The Secret is set in 1992 and opens with Keith Bridgeman, who is in his early 60s, waking up in his hospital bed where he is recovering from a cardiac arrest to find two strange women standing there. They identify themselves as Veronica and Roberta Sanson, and they are interested in a top-secret bioweapons project in India that he was a part of in 1969. Before they end his life, by throwing him out of his hospital window, they inform Bridgeman that they have a personal stake in the project. It soon turns out that Bridgeman is just the start, and when two other apparently innocent U.S. citizens die mysteriously the authorities decide to act. The response is swift from Secretary of Defense, Charles Stamoran, who puts together a team to look into these deaths and try to find a connection. Among them is Jack Reacher, who has just recently been demoted from Major to Captain.
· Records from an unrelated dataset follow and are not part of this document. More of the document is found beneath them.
(* ===== verification/WorkloadDriver.v ===== *)
(** The host driver for a workload run ([run.rs], [workload_steps],
    [WorkloadController] and [drive_workload_scenario]).

    The control loop reads events until the one it awaits arrives, so its loops
    carry fuel: one unit per received event.  A machine that delivers finitely
    many events ([FiniteVm]) never exhausts it, which [drive_workload_returns]
    proves.  [None] also stands for the panics of the source (an index or a slice
    out of range), which the same theorem excludes for the plans of
    [scenario.rs]. *)

From stdpp Require Import ssreflect.
From S2P Require Import Prelude Types Std Protocol Assertions Tree Checker Effects Vm Driver.

(** ** The plan of steps *)

Inductive WorkloadStep :=
  | StepEcho (invocation : Z)
  | StepState (invocation : Z)
  | StepSpawnDescendant (invocation : Z)
  | StepStart (invocation : Z)
  | StepTerminate (invocation : Z)
  | StepActivate
  | StepRestore
  | StepRequest (invocation : Z) (index : Z)
  | StepStdinEof (invocation : Z).

#[export] Instance WorkloadStep_eq_dec : EqDecision WorkloadStep.
Proof. solve_decision. Defined.

(** [for index in 0..choices.requests.len()], from [index] on, with [count]
    requests left. *)
Fixpoint steps_from (choices : WorkloadChoicePlan) (invocation index : Z) (count : nat)
    : list WorkloadStep :=
  match count with
  | O => [StepStdinEof invocation]
  | S count =>
      let '(fault, invocation) :=
        if index =? choices.(process_fault_request_index) then
          let next := add64 invocation 1 in
          ([StepSpawnDescendant invocation; StepTerminate invocation;
            StepStart next; StepEcho next; StepState next], next)
        else ([], invocation) in
      fault
      ++ (if index =? choices.(outage_activation_request_index) then [StepActivate] else [])
      ++ (if index =? choices.(restoration_request_index) then [StepRestore] else [])
      ++ StepRequest invocation index
      :: steps_from choices invocation (index + 1) count
  end.

Definition workload_steps (choices : WorkloadChoicePlan) : list WorkloadStep :=
  [StepStart 1; StepEcho 1; StepState 1]
  ++ steps_from choices 1 0 (length choices.(requests)).

Definition is_terminal_workload_event (e : Event) : bool :=
  match e with
  | TerminationRequested _ _ | WorkloadExited _ _ _ _ _ _ _ | LaunchFailed _ _ _
  | CleanupComplete _ _ => true
  | _ => false
  end.

Definition is_output (e : Event) : bool :=
  match e with WorkloadOutput _ _ _ _ _ => true | _ => false end.

(** ** The controller *)

Record WorkloadController (V : Type) := MkWorkload {
  w_vm : V;
  w_diagnostics : FailureDiagnostics;
  w_next_command_id : Z;
  w_next_event_id : Z;
  w_raw_events : list EventFrame;
  w_events : list NormalizedEvent;
  w_trace : WorkloadTrace;
  w_consumed_lines : gmap Z Z;
}.
Arguments MkWorkload {V}.
Arguments w_vm {V}.
Arguments w_diagnostics {V}.
Arguments w_next_command_id {V}.
Arguments w_next_event_id {V}.
Arguments w_raw_events {V}.
Arguments w_events {V}.
Arguments w_trace {V}.
Arguments w_consumed_lines {V}.

Section controller.
Context {V : Type} `{RunningVm V}.
Notation C := (WorkloadController V).

Definition WorkloadController_new (vm : V) (d : FailureDiagnostics) : C :=
  MkWorkload vm d 1 1 [] [] WorkloadTrace_default ∅.

Definition w_on_vm {A} (op : V -> result A * V) : M C A := fun c =>
  let '(r, vm) := op c.(w_vm) in
  Some (r, MkWorkload vm c.(w_diagnostics) c.(w_next_command_id) c.(w_next_event_id)
             c.(w_raw_events) c.(w_events) c.(w_trace) c.(w_consumed_lines)).

(** [self.next_command_id += 1]. *)
Definition w_bump_command (c : C) : C :=
  MkWorkload c.(w_vm) c.(w_diagnostics) (add64 c.(w_next_command_id) 1) c.(w_next_event_id)
    c.(w_raw_events) c.(w_events) c.(w_trace) c.(w_consumed_lines).

Definition w_issue (cmd : Command) : M C Z :=
  command_id ← gets w_next_command_id;
  _ ← modify w_bump_command;
  _ ← w_on_vm (vm_send {| cmd_protocol_version := PROTOCOL_VERSION;
                          cmd_command_id := command_id; command := cmd |});
  mret command_id.

(** The state change of [absorb] for an accepted frame. *)
Definition fold_frame (frame : EventFrame) (c : C) : C :=
  MkWorkload c.(w_vm) (observe c.(w_diagnostics) (normalize frame)) c.(w_next_command_id)
    (add64 c.(w_next_event_id) 1) (c.(w_raw_events) ++ [frame])
    (c.(w_events) ++ [normalize frame]) (push c.(w_trace) frame) c.(w_consumed_lines).

Definition absorb (frame : EventFrame) : M C EventFrame :=
  next_event_id ← gets w_next_event_id;
  next_command_id ← gets w_next_command_id;
  _ ← fail_if (negb (frame.(protocol_version) =? PROTOCOL_VERSION)
               || negb (frame.(event_id) =? next_event_id)
               || (frame.(command_id) =? 0)
               || (next_command_id <=? frame.(command_id)))
        (invalid_data ("unexpected event envelope: version="
           +:+ fmt_dec frame.(protocol_version) +:+ ", event_id=" +:+ fmt_dec frame.(event_id)
           +:+ ", command_id=" +:+ fmt_dec frame.(command_id) +:+ " (last issued command "
           +:+ fmt_dec (saturating_sub64 next_command_id 1) +:+ ")"));
  _ ← modify (fold_frame frame);
  mret frame.

Definition receive_one : M C EventFrame :=
  frame ← w_on_vm vm_receive;
  absorb frame.

(** [while let Some(frame) = self.vm.try_receive()?]. *)
Fixpoint drain (fuel : nat) : M C unit :=
  match fuel with
  | O => out_of_fuel
  | S fuel =>
      next ← w_on_vm vm_try_receive;
      match next with
      | None => mret tt
      | Some frame => _ ← absorb frame; drain fuel
      end
  end.

Fixpoint expect (fuel : nat) (command_id : Z) (description : string) (allow_terminal : bool)
    (predicate : Event -> bool) : M C EventFrame :=
  match fuel with
  | O => out_of_fuel
  | S fuel =>
      frame ← receive_one;
      if predicate frame.(event) then
        _ ← fail_if (negb (frame.(Types.command_id) =? command_id))
              (invalid_data ("the " +:+ Event_kind frame.(event) +:+ " response carries command "
                 +:+ fmt_dec frame.(Types.command_id) +:+ " instead of " +:+ fmt_dec command_id));
        mret frame
      else
        _ ← fail_if (command_id <? frame.(Types.command_id))
              (invalid_data ("an event for command " +:+ fmt_dec frame.(Types.command_id)
                 +:+ " arrived while waiting for " +:+ description));
        _ ← fail_if (negb (is_output frame.(event))
                     && negb (allow_terminal && is_terminal_workload_event frame.(event)))
              (invalid_data ("unexpected " +:+ Event_describe frame.(event)
                 +:+ " while waiting for " +:+ description));
        expect fuel command_id description allow_terminal predicate
  end.

Definition unexpected_input (e : Event) : io_error :=
  invalid_data ("unexpected " +:+ Event_describe e +:+ " while waiting for input-accepted").

Fixpoint await_input_accepted (fuel : nat) (command_id invocation expected_start nsent : Z)
    : M C bool :=
  match fuel with
  | O => out_of_fuel
  | S fuel =>
      frame ← receive_one;
      match frame.(event) with
      | InputAccepted actual offset nbytes eof =>
          _ ← fail_if (negb (frame.(Types.command_id) =? command_id))
                (invalid_data ("the input-accepted response carries command "
                   +:+ fmt_dec frame.(Types.command_id) +:+ " instead of " +:+ fmt_dec command_id));
          _ ← fail_if (negb (actual =? invocation) || eof
                       || negb (offset =? add64 expected_start nsent) || negb (nbytes =? nsent))
                (unexpected_input frame.(event));
          mret true
      | WorkloadExited actual _ _ _ _ _ _ | LaunchFailed actual _ _ =>
          if actual =? invocation then mret false else throw (unexpected_input frame.(event))
      | WorkloadOutput _ _ _ _ _ =>
          await_input_accepted fuel command_id invocation expected_start nsent
      | e => throw (unexpected_input e)
      end
  end.

Definition consumed (c : C) (invocation : Z) : Z := default 0 (c.(w_consumed_lines) !! invocation).

Definition healthy (c : C) (invocation : Z) : bool :=
  negb (exited c.(w_trace) invocation) && negb (launch_failed c.(w_trace) invocation)
  && (stderr_bytes_of c.(w_trace) invocation =? 0)
  && negb (over_bound_line c.(w_trace) invocation).

Definition unconsumed_line (c : C) (invocation : Z) : bool :=
  consumed c invocation <? stdout_line_count c.(w_trace) invocation.

Definition exit_wait_failed (c : C) (invocation : Z) : bool :=
  negb (healthy c invocation) || unconsumed_line c invocation
  || stdout_pending c.(w_trace) invocation.

Fixpoint await_exit_loop (fuel : nat) (command_id invocation : Z) : M C bool :=
  match fuel with
  | O => out_of_fuel
  | S fuel =>
      frame ← receive_one;
      let unexpected :=
        if is_terminal_workload_event frame.(event) then
          await_exit_loop fuel command_id invocation
        else throw (invalid_data ("unexpected " +:+ Event_describe frame.(event)
                      +:+ " while waiting for workload-exited")) in
      match frame.(event) with
      | WorkloadExited actual _ _ _ _ _ _ =>
          if actual =? invocation then
            _ ← fail_if (negb (frame.(Types.command_id) =? command_id))
                  (invalid_data ("the workload-exited response carries command "
                     +:+ fmt_dec frame.(Types.command_id) +:+ " instead of "
                     +:+ fmt_dec command_id));
            mret true
          else unexpected
      | WorkloadOutput _ _ _ _ _ =>
          failed ← gets (fun c => exit_wait_failed c invocation);
          if failed : bool then mret false else await_exit_loop fuel command_id invocation
      | _ => unexpected
      end
  end.

Definition await_exit (fuel : nat) (command_id invocation : Z) : M C bool :=
  failed ← gets (fun c => exit_wait_failed c invocation);
  if failed : bool then mret false else await_exit_loop fuel command_id invocation.

Definition live (fuel : nat) (invocation : Z) : M C bool :=
  _ ← drain fuel;
  gets (fun c => negb (exited c.(w_trace) invocation || launch_failed c.(w_trace) invocation)).

(** [write_stdin(invocation, &mut offset, text)]: the returned pair is the
    result and the updated offset. *)
Definition write_stdin (fuel : nat) (invocation offset : Z) (text : string) : M C (bool * Z) :=
  _ ← drain fuel;
  ok ← gets (fun c => healthy c invocation);
  if negb ok then mret (false, offset)
  else
    command_id ← w_issue (StdinWrite invocation offset (encode_bytes (as_bytes text)));
    accepted ← await_input_accepted fuel command_id invocation offset (str_len text);
    if negb accepted then mret (false, offset)
    else mret (true, add64 offset (str_len text)).

(** [self.consumed_lines.insert(invocation, consumed + 1)]. *)
Definition consume_line (invocation : Z) (c : C) : C :=
  MkWorkload c.(w_vm) c.(w_diagnostics) c.(w_next_command_id) c.(w_next_event_id)
    c.(w_raw_events) c.(w_events) c.(w_trace)
    (<[invocation := add64 (consumed c invocation) 1]> c.(w_consumed_lines)).

Fixpoint wait_for_line (fuel : nat) (invocation : Z) (expected : string) : M C bool :=
  match fuel with
  | O => out_of_fuel
  | S fuel =>
      c ← gets id;
      if negb (healthy c invocation) then mret false
      else if consumed c invocation <? stdout_line_count c.(w_trace) invocation then
        let matched := bool_decide
          (stdout_line c.(w_trace) invocation (consumed c invocation) = Some expected) in
        _ ← modify (consume_line invocation);
        ok ← gets (fun c => healthy c invocation);
        if negb ok then mret false else mret matched
      else if exited c.(w_trace) invocation || launch_failed c.(w_trace) invocation then mret false
      else
        _ ← receive_one;
        wait_for_line fuel invocation expected
  end.
End controller.
Fixpoint batch_loop (fuel : nat) (l : RuntimeLimits) (frames size : Z) : M S unit :=
  match fuel with
  | O => out_of_fuel
  | Datatypes.S rounds =>
      first ← batch_turn fuel l Stdout (frames, size, false);
      match first : option (Z * Z * bool) with
      | None => mret tt
      | Some totals =>
          second ← batch_turn fuel l Stderr totals;
          match second : option (Z * Z * bool) with
          | None => mret tt
          | Some (frames, size, progress) =>
              if progress then batch_loop rounds l frames size else mret tt
          end
      end
  end.

Definition drain_batch (fuel : nat) (l : RuntimeLimits) : M S unit := batch_loop fuel l 0 0.

Definition poll_descriptors (i : Invocation) : list Fd :=
  (if i.(i_stdout_state).(ss_eof) then [] else option_list i.(i_stdout))
  ++ (if i.(i_stderr_state).(ss_eof) then [] else option_list i.(i_stderr)).

Definition drain_ready (fuel : nat) (l : RuntimeLimits) (timeout : Z) : M S unit :=
  i ← gets s_inv;
  let descriptors := poll_descriptors i in
  ready ← (if is_empty descriptors then mret true else sup_os (poll_once descriptors timeout));
  if ready : bool then drain_batch fuel l else mret tt.

(** [waitpid] until no child is ready. *)
Fixpoint reap_loop (fuel : nat) (target reaped : Z) : M S Z :=
  match fuel with
  | O => out_of_fuel
  | Datatypes.S fuel =>
      '(pid, status) ← sup_os (call (sys_waitpid target));
      if pid <=? 0 then mret reaped
      else
        _ ← set_inv (record_reaped pid status);
        reap_loop fuel target (add64 reaped 1)
  end.

(** [active.reaped += reap_children(active, scope)]. *)
Definition reap_children (fuel : nat) (scope : MemberScope) : M S unit :=
  i ← gets s_inv;
  let target := match scope with ProcessGroup => - i.(i_pid) | Guest => -1 end in
  reaped ← reap_loop fuel target 0;
  set_inv (add_reaped reaped).

Definition wait_for_output (timeout : Z) : M S unit :=
  i ← gets s_inv;
  match poll_descriptors i with
  | [] => sup_os (modify (sys_sleep timeout))
  | descriptors => _ ← catch (sup_os (poll_once descriptors timeout)); mret tt
  end.

Definition cleanup_timed_out : io_error :=
  IoError TimedOut "the workload cleanup barrier did not complete within its bound".

(** The barrier loop: kill, reap, drain, until no member remains and both
    streams ended, or the deadline passes. *)
Fixpoint cleanup_loop (fuel : nat) (scope : MemberScope) (l : RuntimeLimits) (deadline : Z)
    : M S unit :=
  match fuel with
  | O => out_of_fuel
  | Datatypes.S rounds =>
      i ← gets s_inv;
      _ ← sup_os (signal_members i.(i_pid) scope TERMINATION_SIGNAL);
      _ ← reap_children fuel scope;
      _ ← drain_batch fuel l;
      members ← sup_os (members_remain scope i.(i_pid));
      i ← gets s_inv;
      let drained := i.(i_stdout_state).(ss_eof) && i.(i_stderr_state).(ss_eof) in
      if negb (members : bool) && drained then mret tt
      else
        now ← sup_os (call sys_now);
        if deadline <=? now then throw cleanup_timed_out
        else
          _ ← wait_for_output 10;
          cleanup_loop rounds scope l deadline
  end.

(** [finish_stream]: the digest in lowercase hexadecimal; the digest state is
    taken. *)
Definition finish_stream `{Sha256} (stream : OutputStream) : M S string :=
  i ← gets s_inv;
  let st := stream_state i stream in
  _ ← set_inv (set_stream stream (MkStream st.(ss_offset) st.(ss_bytes) [] st.(ss_eof)));
  mret (hex (sha256_digest st.(ss_hasher))).

(** The completed barrier: both pipes are closed and the two events emitted. *)
Definition finish_invocation `{Sha256} (exit : ProcessExit) : M S unit :=
  stdout_sha256 ← finish_stream Stdout;
  stderr_sha256 ← finish_stream Stderr;
  i ← gets s_inv;
  _ ← set_inv (set_process i.(i_root) i.(i_exit) i.(i_reaped) true);
  _ ← sup_os (close_opt i.(i_stdout));
  _ ← sup_os (close_opt i.(i_stderr));
  _ ← set_inv (fun i => set_fds i.(i_stdin) None None i);
  _ ← emit_event (WorkloadExited i.(i_id) exit i.(i_stdout_state).(ss_bytes) stdout_sha256
                    i.(i_stderr_state).(ss_bytes) stderr_sha256 i.(i_frames));
  emit_event (CleanupComplete i.(i_id) i.(i_reaped)).

Definition cleanup `{Sha256} (fuel : nat) (scope : MemberScope) (l : RuntimeLimits) : M S unit :=
  i ← gets s_inv;
  if i.(i_cleanup_complete) then mret tt
  else
    _ ← close_stdin;
    now ← sup_os (call sys_now);
    _ ← cleanup_loop fuel scope l (now + CLEANUP_TIMEOUT);
    _ ← reap_children fuel scope;
    i ← gets s_inv;
    match i.(i_exit) with
    | None => throw (IoError Other "the workload primary process was not reaped")
    | Some exit => finish_invocation exit
    end.

(** [release_root]. *)
Definition root_remove_failed (path : bytes) (e : RawError) : io_error :=
  invalid ("cannot remove the invocation root " +:+ from_utf8_lossy path +:+ ": " +:+ error_text e).

Definition RootGuard_remove (path : bytes) : M W unit :=
  r ← call (fs_remove_dir_all path);
  match r with
  | None => mret tt
  | Some e => if is_kind NotFound e then mret tt else throw (root_remove_failed path e)
  end.

Definition release_root : M S unit :=
  i ← gets s_inv;
  removed ← catch (sup_os (RootGuard_remove i.(i_root).(root_path)));
  _ ← set_inv (fun i => set_process {| root_path := i.(i_root).(root_path); root_removed := true |}
                          i.(i_exit) i.(i_reaped) i.(i_cleanup_complete) i);
  lift removed.
End supervision.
The Childs waste little time in setting up the basic premise and the book quickly kicks into gear with good action and some interesting bad guys hiding in the shadows. The actions of the killers are nicely juxtaposed with the efforts of Reacher and his team to work out what is going on, and the story generally proceeds at a good pace. As always, Reacher engages in some unnecessary spurts of violence to keep readers happy, and the central mystery is nicely played out till the end.
I enjoy these ‘flashback’ Reacher tales more than some of his recent books set in present times, and this one is especially enjoyable. The violence is occasionally outlandish, but it is balanced by some gritty scenes. The rationale behind the conspiracy is quite gruesome and topical, and the book builds to a typically well-choreographed finale. There is also the occasional interesting nugget of obscure detail that Lee Child has always loved to throw in.
In all, a typically fun novel by the brothers Child. As an extra bonus, there is also a Christmas themed short Reacher story at the back of the book by Lee Child.
The Secret was released everywhere on 24 October 2023. Thanks to the Canberra Weekly and the publisher for the copy of the book.